Select the best number of clusters that minimizes/maximizes the internal measure selected.

Parameters:
  • data (array-like) – dataset.
  • c (obj) – clustering algorithm class.
  • int_measure (obj) – internal measure function.
  • select (str) – it can be ‘min’, if the internal measure is to be minimized or ‘max’ if the internal measure should be macimized.
  • nclust_range (list) – Range of clusters to consider, default None.
Returns:

internal score and best number of clusters.

Return type:

float, int

reval.internal_baselines.evaluate_best(data, c, int_measure, ncl=None)[source]

Function that, given a number of clusters, returns the corresponding internal measure for a dataset.

Parameters:
  • data (array-like) – dataset.
  • c (obj) – clustering algorithm class.
  • int_measure (obj) – internal measure function.
  • ncl (int) – number of clusters.
Returns:

internal score.

Return type:

float

Visualization

reval.visualization enables plotting the cross-validation performance.
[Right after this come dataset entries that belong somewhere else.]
(** * AICustomerService: the streaming chat client and its page state

    A shallow embedding of

    - [frontend/src/services/chatService.ts]  ([ChatService.sendMessageStream]),
    - [frontend/src/pages/ChatPage.tsx]       ([sendMessage] and its callbacks),

    together with the provider registry of the backend, which
    [frontend/src/components/ModelSelector.tsx] reaches through [modelAPI].

    Conventions.  A JavaScript string is a [string] holding the UTF-8 bytes of
    its text.  Callbacks and console output are recorded as a trace of
    [Event]s, in invocation order.  React state is an explicit record that
    every state setter transforms. *)

From Stdlib Require Import Ascii String NArith DecimalString.
From stdpp Require Import base list strings gmap.

(** ** JavaScript strings *)

Module JSString.

(** The double quote character, and a text between double quotes. *)
Definition dquote : ascii := "034".
Definition quoted (s : string) : string :=
  String dquote (s +:+ String dquote EmptyString).

Definition byte (c : ascii) : N := N_of_ascii c.

(** White space and line terminators of ECMAScript ([String.prototype.trim]),
    by the UTF-8 bytes of their code points. *)
Definition ws1 (c : ascii) : bool :=
  let n := byte c in
  (((9 <=? n) && (n <=? 13)) || (n =? 32))%N.

(** U+00A0 *)
Definition ws2 (c d : ascii) : bool :=
  ((byte c =? 194) && (byte d =? 160))%N.

(** U+1680, U+2000..U+200A, U+2028, U+2029, U+202F, U+205F, U+3000, U+FEFF *)
Definition ws3 (c d e : ascii) : bool :=
  let '(x, y, z) := (byte c, byte d, byte e) in
  (((x =? 225) && (y =? 154) && (z =? 128))
   || ((x =? 226) && (y =? 128)
       && (((128 <=? z) && (z <=? 138)) || (z =? 168) || (z =? 169) || (z =? 175)))
   || ((x =? 226) && (y =? 129) && (z =? 159))
   || ((x =? 227) && (y =? 128) && (z =? 128))
   || ((x =? 239) && (y =? 187) && (z =? 191)))%N.

(** Drops the white space a string starts with; [w2] and [w3] recognise the
    two- and three-byte code points in the order the bytes are met. *)
Fixpoint strip (w2 : ascii -> ascii -> bool) (w3 : ascii -> ascii -> ascii -> bool)
    (s : string) : string :=
  match s with
  | EmptyString => EmptyString
  | String c r =>
      if ws1 c then strip w2 w3 r
      else
        match r with
        | String d r1 =>
            if w2 c d then strip w2 w3 r1
            else
              match r1 with
              | String e r2 => if w3 c d e then strip w2 w3 r2 else s
              | EmptyString => s
              end
        | EmptyString => s
        end
  end.

Definition trimStart (s : string) : string := strip ws2 ws3 s.

Definition trimEnd (s : string) : string :=
  String.rev (strip (fun c d => ws2 d c) (fun c d e => ws3 e d c) (String.rev s)).

(** [s.trim()] *)
Definition trim (s : string) : string := trimEnd (trimStart s).

(** [s === ''] *)
Definition is_empty (s : string) : bool :=
  match s with EmptyString => true | String _ _ => false end.

(** [s.split('\n')]: the pieces between line feeds; never an empty list. *)
Fixpoint split_go (cur : string) (s : string) : list string :=
  match s with
  | EmptyString => [String.rev cur]
  | String c r =>
      if (byte c =? 10)%N then String.rev cur :: split_go EmptyString r
      else split_go (String c cur) r
  end.
Definition split_lines (s : string) : list string := split_go EmptyString s.

(** Decimal text of a number, as a template literal renders an integer. *)
Definition of_N (n : N) : string :=
  NilEmpty.string_of_uint (N.to_uint n).

End JSString.

(** ** JavaScript values and [JSON.parse] *)

#[local] Unset Elimination Schemes.

(** The values [JSON.parse] returns, and [undefined], which reading an absent
    property gives.  A number keeps the text it was written with. *)
Inductive JSValue : Type :=
| Undefined
| Null
| Bool (b : bool)
| Number (lexeme : string)
| Str (s : string)
| Array (items : list JSValue)
| Object (members : list (string * JSValue)).

#[local] Set Elimination Schemes.

Module JSON.
Import JSString.

(** JSON white space: space, tab, line feed, carriage return. *)
Definition is_ws (c : ascii) : bool :=
  let n := byte c in ((n =? 32) || (n =? 9) || (n =? 10) || (n =? 13))%N.

Fixpoint skip_ws (s : string) : string :=
  match s with
  | String c r => if is_ws c then skip_ws r else s
  | EmptyString => s
  end.

Definition is_digit (c : ascii) : bool :=
  let n := byte c in ((48 <=? n) && (n <=? 57))%N.

Definition hex_digit (c : ascii) : option N :=
  let n := byte c in
  if ((48 <=? n) && (n <=? 57))%N then Some (n - 48)%N
  else if ((65 <=? n) && (n <=? 70))%N then Some (n - 55)%N
  else if ((97 <=? n) && (n <=? 102))%N then Some (n - 87)%N
  else None.

Definition hex4 (a b c d : ascii) : option N :=
  match hex_digit a, hex_digit b, hex_digit c, hex_digit d with
  | Some x, Some y, Some z, Some w => Some (((x * 16 + y) * 16 + z) * 16 + w)%N
  | _, _, _, _ => None
  end.

Definition chr (n : N) : ascii := ascii_of_N n.

(** Pushes the UTF-8 bytes of a code point on a reversed text; a surrogate
    that stands alone is written like any three-byte code point. *)
Definition push_code_point (cp : N) (acc : string) : string :=
  if (cp <? 128)%N then String (chr cp) acc
  else if (cp <? 2048)%N then
    String (chr (128 + cp mod 64)) (String (chr (192 + cp / 64)) acc)
  else if (cp <? 65536)%N then
    String (chr (128 + cp mod 64))
      (String (chr (128 + (cp / 64) mod 64)) (String (chr (224 + cp / 4096)) acc))
  else
    String (chr (128 + cp mod 64))
      (String (chr (128 + (cp / 64) mod 64))
         (String (chr (128 + (cp / 4096) mod 64)) (String (chr (240 + cp / 262144)) acc))).

Definition is_high_surrogate (cu : N) : bool := ((55296 <=? cu) && (cu <=? 56319))%N.
Definition is_low_surrogate (cu : N) : bool := ((56320 <=? cu) && (cu <=? 57343))%N.

(** The characters of a string literal after its opening quote, up to the
    closing quote; [acc] is the text read so far, reversed. *)
Fixpoint parse_chars (s : string) (acc : string) : option (string * string) :=
  match s with
  | EmptyString => None
  | String c r =>
      if Ascii.eqb c dquote then Some (String.rev acc, r)
      else if Ascii.eqb c "\" then
        match r with
        | String e r1 =>
            if Ascii.eqb e dquote || Ascii.eqb e "\" || Ascii.eqb e "/"
            then parse_chars r1 (String e acc)
            else if Ascii.eqb e "b" then parse_chars r1 (String (chr 8) acc)
            else if Ascii.eqb e "f" then parse_chars r1 (String (chr 12) acc)
            else if Ascii.eqb e "n" then parse_chars r1 (String (chr 10) acc)
            else if Ascii.eqb e "r" then parse_chars r1 (String (chr 13) acc)
            else if Ascii.eqb e "t" then parse_chars r1 (String (chr 9) acc)
            else if Ascii.eqb e "u" then
              match r1 with
              | String h1 (String h2 (String h3 (String h4 r2))) =>
                  match hex4 h1 h2 h3 h4 with
                  | Some cu =>
                      match r2 with
                      | String b (String u (String l1 (String l2 (String l3 (String l4 r3))))) =>
                          match hex4 l1 l2 l3 l4 with
                          | Some lo =>
                              if Ascii.eqb b "\" && Ascii.eqb u "u"
                                 && is_high_surrogate cu && is_low_surrogate lo
                              then parse_chars r3
                                     (push_code_point
                                        (65536 + (cu - 55296) * 1024 + (lo - 56320))%N acc)
                              else parse_chars r2 (push_code_point cu acc)
                          | None => parse_chars r2 (push_code_point cu acc)
                          end
                      | _ => parse_chars r2 (push_code_point cu acc)
                      end
                  | None => None
                  end
              | _ => None
              end
            else None
        | EmptyString => None
        end
      else if (byte c <? 32)%N then None
      else parse_chars r (String c acc)
  end.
reval.visualization.plot_metrics(cv_score, figsize=(8, 5), linewidth=1, color=('black', 'black'), legend_loc=2, fontsize=12, title='', prob_lines=False, save_fig=None)[source]

Function that plots the average performance (i.e., normalized stability) over cross-validation for training and validation sets. The horizontal lines represent the random performance error for the correspondent number of clusters.

Parameters:
  • cv_score (dictionary) – collection of cv scores as output by reval.best_nclust_cv.FindBestCLustCV.best_nclust.
  • figsize (tuple) – (width, height), default (8, 5).
  • linewidth (int) – width of the lines to draw.
  • color (tuple) – line colors for train and validation sets, default (‘black’, ‘black’).
  • legend_loc (int) – legend location, default 2.
  • fontsize (int) – size of fonts, default 12.
  • title (str) – figure title, default “”.
  • prob_lines (bool) – plot the normalized stability of random labeling as thresholds, default False.
  • save_fig (str) – file name for saving figure in png format, default None.